# [WHAT THE EXERCISE ASKS]
Lines below that include "convertLogEntry" are the answer; copy each one.

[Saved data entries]
Lemma mapLog_throws log : forall w,
  existsb (throwsOn h) log = true -> fst (mapLog h log w) = Throw.
Proof.
  induction log as [|x rest IH]; intros w; cbn [existsb mapLog]; [discriminate|].
  intros H. unfold bind, ret.
  destruct (convertLogEntry h x w) as [[m|] w1] eqn:Hc; [|reflexivity].
  assert (Hrest : existsb (throwsOn h) rest = true).
  { destruct (throwsOn h x) eqn:Hb; [|exact H].
    destruct x as [e| |]; cbn [convertLogEntry throwsOn] in Hc, Hb;
      [|discriminate Hc|discriminate Hc].
    unfold badTimestamp in Hb. unfold convertLogItem in Hc.
    apply andb_prop in Hb as [Ht Hd]. rewrite Ht in Hc.
    destruct (Date_new h (e_timestamp e)); discriminate. }
  specialize (IH w1 Hrest).
  destruct (mapLog h rest w1) as [[ms|] w2]; [discriminate | reflexivity].
Qed.

Lemma mapLog_console log : forall w, console (snd (mapLog h log w)) = console w.
Proof.
  induction log as [|x rest IH]; intros w; cbn [mapLog]; [reflexivity|].
  unfold bind, ret.
  assert (Hc : console (snd (convertLogEntry h x w)) = console w).
  { destruct x as [e| |]; cbn [convertLogEntry]; [|reflexivity|reflexivity].
    unfold convertLogItem. destruct (truthy _); [|reflexivity].
    now destruct (Date_new h _). }
  destruct (convertLogEntry h x w) as [[m|] w1]; [|exact Hc].
  specialize (IH w1). destruct (mapLog h rest w1) as [[ms|] w2];
    cbn [snd] in *; congruence.
Qed.

(** The message made from an entry whose timestamp parses, and from one
    without a timestamp. *)
Lemma convertLogItem_parsed e w t :
  truthy (e_timestamp e) = true -> Date_new h (e_timestamp e) = Some t ->
  convertLogItem h e w
  = (Ok (cherryMessage (cherryRole e) (optString (e_content e) EmptyString)
           (toISOString t)), w).
Proof. intros Ht Hd. unfold convertLogItem. now rewrite Ht, Hd. Qed.

Lemma convertLogItem_absent e w :
  truthy (e_timestamp e) = false ->
  convertLogItem h e w
  = (Ok (cherryMessage (cherryRole e) (optString (e_content e) EmptyString)
           (toISOString (clock h (ticks w)))),
     {| ticks := S (ticks w); console := console w |}).
Proof. intros Ht. unfold convertLogItem. now rewrite Ht. Qed.

Lemma cherryRole_alias e r :
  e_role e = Some r -> Str.toLowerCase r = "you" -> cherryRole e = "user".
Proof.
  intros He Hr. unfold cherryRole, optString. rewrite He.
  destruct r; [discriminate|]. cbn [Str.orElse Str.isEmpty]. now rewrite Hr.
Qed.

Lemma cherryRole_other e r :
  e_role e = Some r -> r <> EmptyString -> Str.toLowerCase r <> "you" ->
  cherryRole e = Str.toLowerCase r.
Proof.
  intros He Hne Hr. unfold cherryRole, optString. rewrite He.
  destruct r; [congruence|]. cbn [Str.orElse Str.isEmpty].
  apply String.eqb_neq in Hr. now rewrite Hr.
Qed.

(** When the callback throws on no entry, every entry becomes a message. *)
Lemma mapLog_ok log : forall w,
  existsb (throwsOn h) log = false ->
  exists ms, fst (mapLog h log w) = Ok ms
    /\ Forall2 (fun x m =>
                  exists e, x = Entry e
                    /\ role m = Some (cherryRole e)
                    /\ content m = Some (optString (e_content e) EmptyString))
         log ms.
Proof.
  induction log as [|x rest IH]; intros w; cbn [existsb mapLog].
  - intros _. exists []. split; [reflexivity | constructor].
  - intros H. apply orb_false_iff in H as [Hb Hrest]. unfold bind.
    destruct x as [e| |]; cbn [throwsOn] in Hb; [|discriminate Hb|discriminate Hb].
    cbn [convertLogEntry]. unfold badTimestamp in Hb.
    assert (Hconv : exists ts w1,
               convertLogItem h e w
               = (Ok (cherryMessage (cherryRole e)
                        (optString (e_content e) EmptyString) ts), w1)).
    { destruct (truthy (e_timestamp e)) eqn:Ht.
      - destruct (Date_new h (e_timestamp e)) as [t|] eqn:Hd; [|discriminate].
        do 2 eexists. eapply convertLogItem_parsed; eassumption.
      - do 2 eexists. apply convertLogItem_absent. exact Ht. }
    destruct Hconv as (ts & w1 & ->).
    destruct (IH w1 Hrest) as (ms & Hms & Hall).
    destruct (mapLog h rest w1) as [[ms'|] w2]; cbn [fst] in Hms; [|discriminate].
    injection Hms as ->. eexists. split; [reflexivity|].
    constructor; [|exact Hall]. exists e. repeat split.
Qed.

End Cherry.

Lemma parseCherryStudio_unfold (h : Host) filePath w r w' :
  parseCherryStudioBody h filePath
    (path_basename h filePath (path_extname h filePath)) (started filePath w)
  = (r, w') ->
  parseCherryStudio h filePath w
  = match r with
    | Ok chats => (chats, w')
    | Throw => ([], withConsole (console w' ++ [(Error, parseError filePath)]) w')
    end.
Proof.
  intros H. unfold parseCherryStudio, bind, say, ret.
  unfold started, withConsole in H. rewrite H. now destruct r.
Qed.

(** C7.  For an archive without a JSON entry, and for a JSON payload
    without a [log] array (the payload [null] included), [parseCherryStudio]
    returns the empty list, and the last line it prints is the diagnostic of
    that case, a warning or an error, after [console.log] lines only.  The
    function returns a list on every input: what is thrown inside the [try]
    block ends in its [catch]. *)
Theorem no_sessions_without_json_or_log (h : Host) (filePath : string)
    (d : level * string) (w : World) :
  withoutSessions h filePath d ->
  fst (parseCherryStudio h filePath w) = []
  /\ isLog d = false
  /\ exists pre,
       forallb isLog pre = true
       /\ console (snd (parseCherryStudio h filePath w))
          = (console w ++ pre ++ [d])%list.
Proof.
  intros H.
  set (title := path_basename h filePath (path_extname h filePath)).
  destruct H as [zipEntries Hz Ho Hf | jsonContent p Ht Hp Hl | jsonContent Ht Hp].
  - rewrite (parseCherryStudio_unfold h filePath w (Ok [])
               (withConsole (console (started filePath w)
                             ++ [(Warn, noJsonWarning filePath)]) w)).
    + split; [reflexivity|]. split; [reflexivity|].
      exists [(Log, "[Stub] Parsing Cherry Studio file: " ++ filePath)].
      split; [reflexivity|]. cbn [snd console withConsole started].
      now rewrite <- List.app_assoc.
    + unfold parseCherryStudioBody. now rewrite Hz, Ho, Hf.
  - destruct (parseCherryStudioBody_text h filePath jsonContent title
                (started filePath w) Ht) as (pre & Hpre & Hbody).
    rewrite (parseCherryStudio_unfold h filePath w (Ok [])
               (withConsole (console (started filePath w) ++ pre
                             ++ [(Warn, noLogWarning)]) w)).
    + split; [reflexivity|]. split; [reflexivity|].
      exists ((Log, "[Stub] Parsing Cherry Studio file: " ++ filePath) :: pre).
      split; [exact Hpre|]. cbn [snd console withConsole started].
      now rewrite <- !List.app_assoc.
    + apply Hbody. unfold chatsOfJson, chatsOfPayload. rewrite Hp, Hl.
      unfold bind, say, ret, withConsole. cbn [ticks console].
      now rewrite <- !List.app_assoc.
  - destruct (parseCherryStudioBody_text h filePath jsonContent title
                (started filePath w) Ht) as (pre & Hpre & Hbody).
    rewrite (parseCherryStudio_unfold h filePath w Throw
               (withConsole (console (started filePath w) ++ pre) w)).
    + split; [reflexivity|]. split; [reflexivity|].
      exists ((Log, "[Stub] Parsing Cherry Studio file: " ++ filePath) :: pre).
      split; [exact Hpre|]. cbn [snd console withConsole started].
      now rewrite <- !List.app_assoc.
    + apply Hbody. unfold chatsOfJson. now rewrite Hp.
Qed.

# [SOLUTION BELOW]
  destruct (convertLogEntry h x w) as [[m|] w1] eqn:Hc; [|reflexivity].
    destruct x as [e| |]; cbn [convertLogEntry throwsOn] in Hc, Hb;
  assert (Hc : console (snd (convertLogEntry h x w)) = console w).
  { destruct x as [e| |]; cbn [convertLogEntry]; [|reflexivity|reflexivity].
  destruct (convertLogEntry h x w) as [[m|] w1]; [|exact Hc].
    cbn [convertLogEntry]. unfold badTimestamp in Hb.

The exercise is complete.